Instructions for the task: Please output exactly the lines that run from the line with "- rewrite IH." through the final line of the data, inclusive, and nothing more.

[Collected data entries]
(* ===== verification/ProtocolText.v ===== *)
(** * The protocol file (proto/craftrelay/v1/contracts.proto) and the testkit's checks of it

    The testkit includes the protobuf file as a text and looks for names in it:
    the message of a stored envelope must not have a field for anything that
    changes after acceptance, and the contracts must be there. *)
From S2P Require Import Prelude Checksum JournalDb JournalCore JournalAccept Scenarios.
Open Scope string_scope.

(** ** Searching a text *)

(** The text before the first occurrence of the needle, and the text behind it. *)
Fixpoint split_once (needle s : string) : option (string * string) :=
  if String.prefix needle s
  then Some (EmptyString, String.substring (String.length needle) (String.length s) s)
  else match s with
       | EmptyString => None
       | String c rest => (λ p, (String c p.1, p.2)) <$> split_once needle rest
       end.

(** [s.split(needle).next()]: the text up to the first occurrence. *)
Definition split_first (needle s : string) : string :=
  match split_once needle s with Some (before, _) => before | None => s end.

(** [s.split(needle).nth(1)]: the text between the first two occurrences. *)
Definition split_second (needle s : string) : option string :=
  split_first needle <$> (snd <$> split_once needle s).

Definition envelope_body (protocol : string) : option string :=
  split_first "}" <$> split_second "message StoredEventEnvelope" protocol.

Definition forbidden_fields : list string :=
  ["bytes payload ="; "delivery_status"; "kafka_partition ="; "kafka_offset"; "record_offset";
   "retry_count"; "projection_status"; "projection_progress"; "retention_status";
   "payload_present"; "payload_deleted"; "payload_deletion"].

Definition envelope_is_immutable (protocol : string) : bool :=
  match envelope_body protocol with
  | Some envelope => negb (existsb (λ field, contains field envelope) forbidden_fields)
  | None => false
  end &&
  contains "required_next_offset" protocol && contains "next_offset_to_resolve" protocol.

Definition contracts_are_named (protocol : string) : bool :=
  forallb (λ name, contains name protocol)
    ["ProducerLifecycleState"; "CredentialReference"; "AclEvaluationResult";
     "EffectivePolicyResult"; "OwnershipSnapshot"; "AdmissionResult"; "KafkaDurabilityProfile"].

(** ** What the searches find *)
Lemma prefix_iff a s : String.prefix a s = true ↔ ∃ b, s = a +:+ b.
Proof.
  revert s. induction a as [|c a IH]; intros s; [split; [by exists s|by destruct s]|].
  destruct s as [|d s]; simpl; [split; [done|intros [b Hb]; discriminate Hb]|].
  destruct (Ascii.ascii_dec c d) as [->|Hne].
  - rewrite IH. split; intros [b Hb]; exists b; [by rewrite Hb|by injection Hb].
  - split; [done|]. intros [b Hb]. by injection Hb.
Qed.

Response for this exercise:
  - rewrite IH. split; intros [b Hb]; exists b; [by rewrite Hb|by injection Hb].
  - split; [done|]. intros [b Hb]. by injection Hb.
Qed.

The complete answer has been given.